Closed gregRzn closed 4 years ago

gregRzn commented 4 years ago

Long story short: Having only 2 mongo replica set data nodes with hardcoded write concern 'majority' it makes whole quartz stuck when one mongo node is down.

Details: Hello, I had to create a fork to be able to change Mongo WriteConcern W parameter. The default one is 'majority'. With my change there is possibility to set different W parameter in quartz.properties like: org.quartz.jobStore.mongoOptionWriteConcernW=W1

Explanation: I have a case where there is a mongo replica set that contains primary, secondary and arbiter nodes. The secondary node is used only as backup, it's not used for reading. I set in quartz.properties: org.quartz.jobStore.checkInErrorHandler=com.novemberain.quartz.mongodb.cluster.NoOpErrorHandler

to prevent JVM crash with KamikazeErrorHandler when one of the mongo nodes is down. In this case the Spring and mongo driver handles disabling one of mongo nodes properly. However mongo-quartz has hardcoded write concern 'majority'. This means that it should confirm save operation on 2 nodes but there is only one active node. When one of the nodes is down the method: LockManager::tryToLock

physically saves lock to the working DB node but it also throws MongoWriteConcernException. This exception leads to a problem where lock is in DB but the condition here TriggerRunner.java:124 is not met:

if (lockManager.tryLock(key)) {
                if (prepareForFire(noLaterThanDate, trigger)) {

So prepareForFire method is never invoked and whole quartz is stuck.

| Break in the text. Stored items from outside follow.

(* ===== verification/EconomyWire.v ===== *)
(** * EconomyWire: the epoch plan codec, and the economy at concrete inputs

    The wire form of a [ScalableEpochPlan] decodes to the plan and nothing
    else encodes to it; then the economy's theorems are applied to a small
    ledger and its first two epochs. *)

From Stdlib Require Import ZArith Lia.
From stdpp Require Import base list strings.
From S2P Require Import Prelude Codec Crypto Economy EconomyTheorems.
Open Scope Z_scope.

(** ** Round trip *)
Record grant_wire_typed (g : VestingGrant) : Prop := {
  gw_utf8 : utf8_valid (vg_beneficiary g) = true;
  gw_amount : is_u128 (vg_amount g);
  gw_vesting : is_u64 (vg_vesting_ms g);
}.

Record human_wire_typed (h : HumanSharePlan) : Prop := {
  hw_epoch : is_u64 (hp_epoch h);
  hw_root : length (hs_root (hp_snapshot h)) = 32%nat;
  hw_count : is_u64 (hs_eligible_count (hp_snapshot h));
  hw_cap : is_u128 (hp_cap h);
  hw_per : is_u128 (hp_per_human h);
  hw_issued : is_u128 (hp_issued h);
  hw_rest : is_u128 (hp_unissued_remainder h);
  hw_vesting : is_u64 (hp_vesting_ms h);
}.

Record plan_wire_typed (p : ScalableEpochPlan) : Prop := {
  pw_epoch : is_u64 (sp_epoch p);
  pw_duration : is_u64 (sp_duration_ms p);
  pw_opening : is_u128 (sp_opening_circulating p);
  pw_human : human_wire_typed (sp_human p);
  pw_service_cap : is_u128 (sp_service_cap p);
  pw_treasury_cap : is_u128 (sp_treasury_cap p);
  pw_total_cap : is_u128 (sp_total_cap p);
  pw_service : is_u128 (sp_service_issued p);
  pw_treasury : is_u128 (sp_treasury_issued p);
  pw_total : is_u128 (sp_total_issued p);
  pw_grants : Forall grant_wire_typed (sp_optional_grants p);
}.

Lemma parses_ec_u64 x : is_u64 x -> parses ec_u64 (w_u64 x) x.
Proof. apply parses_u64. Qed.
Lemma parses_ec_take n b : length b = n -> parses (ec_take n) b b.
Proof. apply parses_take. Qed.
Lemma parses_ec_amount x : is_u128 x -> parses ec_amount (put_amount x) x.
Proof.
  intros Hx. unfold ec_amount, put_amount. eapply parses_bind_nil.
  - apply parses_take, length_to_be_bytes.
  - rewrite from_to_be_bytes; [apply parses_ret|].
    unfold is_u128, U128_MAX in Hx. change (256 ^ Z.of_nat 16) with (2 ^ 128). lia.
Qed.
Lemma parses_ec_u8 x : parses ec_u8 (w_u8 x) x.
Proof. apply parses_u8. Qed.

(** One field of a record: read it, go on with the rest. *)
Ltac field :=
  first [ eapply parses_bind; [by first [apply parses_ec_u64 | apply parses_ec_amount | apply parses_ec_take]|]
        | eapply parses_bind_nil; [by first [apply parses_ec_u64 | apply parses_ec_amount]|] ].

Lemma channel_tag_round_trip c : channel_from_tag (channel_tag c) = Ok c.
Proof. by destruct c. Qed.

Definition human_bytes (h : HumanSharePlan) : bytes :=
  w_u64 (hp_epoch h) ++ hs_root (hp_snapshot h) ++ w_u64 (hs_eligible_count (hp_snapshot h)) ++
  put_amount (hp_cap h) ++ put_amount (hp_per_human h) ++ put_amount (hp_issued h) ++
  put_amount (hp_unissued_remainder h) ++ w_u64 (hp_vesting_ms h).

Lemma parses_human h : human_wire_typed h -> parses read_human (human_bytes h) h.
Proof.
  intros []. unfold read_human, human_bytes. do 8 field. destruct h as [e [r n] c p i u v]. apply parses_ret.
Qed.

Definition name_ok (g : VestingGrant) : bool :=
  negb (bool_decide (vg_beneficiary g = []) || (MAX_EPOCH_BENEFICIARY_BYTES <? Z.of_nat (length (vg_beneficiary g)))).

Lemma parses_grant g : grant_wire_typed g -> name_ok g = true -> parses read_grant (put_grant g) g.
Proof.
  intros Ht Hn. unfold name_ok, MAX_EPOCH_BENEFICIARY_BYTES in Hn. apply negb_true_iff in Hn. bool_prop.
  assert (length (vg_beneficiary g) <> 0%nat) by (by destruct (vg_beneficiary g)).
  pose proof (gw_utf8 g Ht) as Hu. destruct Ht as [_ Ha Hv]. unfold read_grant, put_grant.
  eapply parses_bind; [apply parses_ec_u64; unfold is_u64, U64_MAX; lia|].
  rewrite (proj2 (Z.eqb_neq _ 0)), (proj2 (Z.ltb_ge MAX_EPOCH_BENEFICIARY_BYTES _))
    by (unfold MAX_EPOCH_BENEFICIARY_BYTES; lia).
  eapply parses_lift; [reflexivity|].
  eapply parses_bind; [apply parses_ec_take; lia|].
  eapply parses_lift; [by rewrite Hu|]. eapply parses_bind; [apply parses_ec_u8|].
  eapply parses_lift; [apply channel_tag_round_trip|]. do 2 field. destruct g. apply parses_ret.
Qed.

Lemma plan_bytes_split p : plan_canonical_bytes p =
  ECON_DOMAIN ++ w_u64 (sp_epoch p) ++ w_u64 (sp_duration_ms p) ++ put_amount (sp_opening_circulating p) ++
  human_bytes (sp_human p) ++ put_amount (sp_service_cap p) ++ put_amount (sp_treasury_cap p) ++
  put_amount (sp_total_cap p) ++ put_amount (sp_service_issued p) ++ put_amount (sp_treasury_issued p) ++
  put_amount (sp_total_issued p) ++ w_u64 (Z.of_nat (length (sp_optional_grants p))) ++
  concat (map put_grant (sp_optional_grants p)).
Proof. unfold plan_canonical_bytes, human_bytes. cbv zeta. by rewrite <- !app_assoc. Qed.

Lemma parses_plan p : plan_wire_typed p ->
  Z.of_nat (length (sp_optional_grants p)) <= MAX_SCALABLE_EPOCH_GRANTS ->
  Forall (fun g => name_ok g = true) (sp_optional_grants p) ->
  parses read_plan (plan_canonical_bytes p) p.
Proof.
  intros [] Hn Hg. rewrite plan_bytes_split. unfold read_plan.
  eapply parses_bind; [by apply parses_ec_take|].
  rewrite bool_decide_eq_true_2 by done. eapply parses_lift; [reflexivity|].
  do 3 field. eapply parses_bind; [by apply parses_human|]. do 6 field.
  eapply parses_bind; [apply parses_ec_u64; unfold is_u64, U64_MAX, MAX_SCALABLE_EPOCH_GRANTS in *; lia|].
  rewrite (proj2 (Z.ltb_ge _ _) Hn). eapply parses_lift; [reflexivity|].
  rewrite Nat2Z.id. eapply parses_bind_nil.
  - apply parses_repeat. rewrite Forall_forall in *. intros g Hin. apply parses_grant; auto.
  - destruct p. apply parses_ret.
Qed.

Lemma plan_to_wire_ok p b : plan_to_wire_bytes p = Ok b ->
  b = plan_canonical_bytes p /\ Z.of_nat (length (sp_optional_grants p)) <= MAX_SCALABLE_EPOCH_GRANTS /\
  Z.of_nat (length b) <= MAX_SCALABLE_EPOCH_PLAN_BYTES /\ Forall (fun g => name_ok g = true) (sp_optional_grants p).
Proof.
  unfold plan_to_wire_bytes. intros H. apply bind_ok in H as (? & H1 & H). apply bind_ok in H as (? & H2 & H).
  injection H as <-. apply fail_if_ok in H1, H2. apply orb_false_iff in H1 as [H0 H1]. apply Z.ltb_ge in H0, H2.
  repeat (split; [done|]). apply Forall_forall. intros g Hg. unfold name_ok. apply negb_true_iff.
  apply not_true_is_false. intros E. apply not_true_iff_false in H1. apply H1, existsb_exists. exists g.
  split; [by apply list_elem_of_In|done].
Qed.

Lemma plan_from_wire_ok b p : plan_from_wire_bytes b = Ok p -> plan_to_wire_bytes p = Ok b.
Proof.
  unfold plan_from_wire_bytes. intros H. repeat (apply bind_ok in H as (? & ? & H)). injection H as <-.
  match goal with H : fail_if (negb (bool_decide (_ = b))) _ = Ok _ |- _ => apply fail_if_ok in H; bool_prop; subst end.
  done.
Qed.

(** The wire codec of epoch plans: bytes decode to a plan exactly when
    they are that plan's bounded canonical encoding, so a plan round-trips
    and no two byte strings decode to the same plan. *)
Theorem plan_wire_round_trip p b : plan_wire_typed p ->
  plan_from_wire_bytes b = Ok p <-> plan_to_wire_bytes p = Ok b.
Proof.
  intros Ht. split; intros H.
  - by apply plan_from_wire_ok.
  - pose proof H as H'. apply plan_to_wire_ok in H' as (Eb & Hn & Hl & Hg).
    destruct (parses_new read_plan b p) as (r & Er & Hf); [rewrite Eb; by apply parses_plan|].
    unfold plan_from_wire_bytes. rewrite (proj2 (Z.ltb_ge _ _) Hl). cbn [fail_if mbind result_bind].
    rewrite Er. cbn [mbind result_bind snd fst]. rewrite Hf. cbn [negb fail_if mbind result_bind].
    rewrite H. cbn [mbind result_bind]. by rewrite bool_decide_eq_true_2.
Qed.

(** ** A ledger and its first two epochs *)
Module Books.
Definition root : bytes := replicate 32 7.
Definition genesis : MonetaryLedger := MonetaryLedger_new 1000000000000.
Definition request (l : MonetaryLedger) (epoch : Z) : ScalableEpochRequest :=
  mkScalableEpochRequest epoch (YEAR_MS / 2)
    (match circulating_supply l with Ok c => c | Err _ => 0 end) (mkHumanSnapshot root 3)
    [mkAllocation (lit "relay") 1000] [mkAllocation (lit "treasury") 500].
Definition no_plan : ScalableEpochPlan :=
  mkScalableEpochPlan 0 0 0 (mkHumanSharePlan 0 (mkHumanSnapshot [] 0) 0 0 0 0 0) 0 0 0 0 0 0 [].
Definition plan_for (l : MonetaryLedger) (epoch : Z) : ScalableEpochPlan :=
  match plan_scalable_epoch (request l epoch) d0074 with Ok p => p | Err _ => no_plan end.
Definition apply_to (l : MonetaryLedger) (p : ScalableEpochPlan) : MonetaryLedger :=
  match apply_epoch l p d0074 with Ok l' => l' | Err _ => l end.
Definition plan0 : ScalableEpochPlan := Eval vm_compute in plan_for genesis 0.
Definition ledger1 : MonetaryLedger := Eval vm_compute in apply_to genesis plan0.
Definition plan1 : ScalableEpochPlan := Eval vm_compute in plan_for ledger1 1.
Definition ledger2 : MonetaryLedger := Eval vm_compute in apply_to ledger1 plan1.

Lemma policy_ok : policy_typed d0074.
Proof. repeat split; vm_compute; discriminate. Qed.
Lemma plan0_typed : plan_typed plan0.
Proof. split; [repeat split; vm_compute; discriminate..|]. repeat constructor; vm_compute; discriminate. Qed.
Lemma plan1_typed : plan_typed plan1.
Proof. split; [repeat split; vm_compute; discriminate..|]. repeat constructor; vm_compute; discriminate. Qed.
Lemma epoch0 : apply_epoch genesis plan0 d0074 = Ok ledger1.
Proof. vm_compute. reflexivity. Qed.
Lemma epoch1 : apply_epoch ledger1 plan1 d0074 = Ok ledger2.
Proof. vm_compute. reflexivity. Qed.
Lemma genesis_reachable : reachable 1000000000000 genesis.
Proof. constructor. split; vm_compute; discriminate. Qed.
Lemma ledger1_reachable : reachable 1000000000000 ledger1.
Proof. exact (reach_epoch _ _ _ _ _ genesis_reachable policy_ok plan0_typed epoch0). Qed.
Lemma ledger2_reachable : reachable 1000000000000 ledger2.
Proof. exact (reach_epoch _ _ _ _ _ ledger1_reachable policy_ok plan1_typed epoch1). Qed.
Lemma request_ok : request_typed (request genesis 0).
Proof.
  split; [split; vm_compute; discriminate|]. split; [split; vm_compute; discriminate|].
  split; [split; vm_compute; discriminate|].
  split; (constructor; [split; vm_compute; discriminate|constructor]).
Qed.
Definition position : VestingPosition := mkVestingPosition 0 (Beneficiary (lit "relay")) Service 1000 50 100.
Lemma position_fine : position_typed position.
Proof. repeat split; vm_compute; discriminate. Qed.
Lemma plan0_wire : plan_wire_typed plan0.
Proof.
  split; try (split; vm_compute; discriminate).
  - split; try (split; vm_compute; discriminate).
  - repeat (constructor; [split; [reflexivity|split; vm_compute; discriminate..]|]). constructor.
Qed.
Definition plan0_bytes : bytes := Eval vm_compute in plan_canonical_bytes plan0.
End Books.

Lemma prorated_exact_witness : prorated 1000 30000 YEAR_MS = Ok 30.
Proof.
  pose proof (prorated_exact 1000 30000 YEAR_MS ltac:(split; vm_compute; discriminate)
    ltac:(split; vm_compute; discriminate) ltac:(split; vm_compute; discriminate) ltac:(vm_compute; discriminate)) as H.
  destruct (prorated 1000 30000 YEAR_MS) as [v|e].
  - destruct H as [-> _]. vm_compute. reflexivity.
  - exfalso. destruct H as [_ H]. vm_compute in H. discriminate H.
Defined.

Lemma plan_within_policy_witness : sp_total_issued Books.plan0 <= share 1000000000000 30000 (YEAR_MS / 2).
Proof.
  exact (proj1 (proj2 (plan_within_policy (Books.request Books.genesis 0) d0074 Books.plan0 Books.policy_ok Books.request_ok
    ltac:(vm_compute; reflexivity)))).
Defined.

Lemma vesting_exact_witness : exists v, vested_at Books.position 75 = Ok v /\ v = 250.
Proof.
  destruct (vesting_exact Books.position 75 80 Books.position_fine ltac:(lia)) as (v & v' & Hv & _ & _ & _ & Hf & _).
  exists v. split; [exact Hv|]. rewrite Hf; [reflexivity|vm_compute; split; discriminate|discriminate].
Defined.

Lemma apply_epoch_exact_witness : circulating Books.ledger1 <= circulating Books.ledger2.
Proof.
  exact (proj2 (proj2 (apply_epoch_exact _ Books.ledger1 Books.plan1 d0074 Books.ledger2 Books.ledger1_reachable
    Books.policy_ok Books.plan1_typed) Books.epoch1)).
Defined.

Lemma supply_conserved_witness : total_issued Books.ledger2 = amount_sum (positions_of Books.ledger2).
Proof. exact (proj1 (proj2 (supply_conserved _ Books.ledger2 Books.ledger2_reachable))). Defined.

Lemma snapshot_round_trip_witness : import_snapshot (export_snapshot Books.ledger2) = Ok Books.ledger2.
Proof.
  apply (snapshot_round_trip 1000000000000 Books.ledger2 Books.ledger2_reachable).
  - vm_compute. discriminate.
  - vm_compute. discriminate.
  - repeat constructor; vm_compute; discriminate.
Defined.

Lemma plan_wire_round_trip_witness : plan_from_wire_bytes Books.plan0_bytes = Ok Books.plan0.
Proof.
  apply (plan_wire_round_trip Books.plan0 Books.plan0_bytes Books.plan0_wire). vm_compute. reflexivity.
Defined.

A few line below there is a code: } else if (lockManager.relockExpired(key)) { which purpose is to remove expired locks. However in my case this never happens because when lock time passes there is another condition that is not met here: com.novemberain.quartz.mongodb.util.ExpiryCalculator#isTriggerLockExpired

return isLockExpired(lock, triggerTimeoutMillis) && hasDefunctScheduler(schedulerId);

I don't have defunct quartz node so this is always false and prevent relocking.

When I set write concern as W1 it makes mongo-quartz working with one mongo node and it's back to normal when the disabled mongo node is working again.

Bonus: Here's a link to mongo documentation: https://docs.mongodb.com/manual/reference/write-concern/#calculating-majority-for-write-concern

when you scroll to the bottom of the page there is a tip and they advise to avoid using majority write concern in Primary - Secondary - Arbiter architecture (PSA):

Avoid using a "majority" write concern with a (P-S-A) or other topologies that require all data-bearing voting members to be available to acknowledge the writes. Customers who want the durability guarantees of using a "majority" write concern should instead deploy a topology that does not require all data bearing voting members to be available (e.g. P-S-S).

This is an architecture that I'm using and that's why I need to overwrite default write concert in mongo-quartz.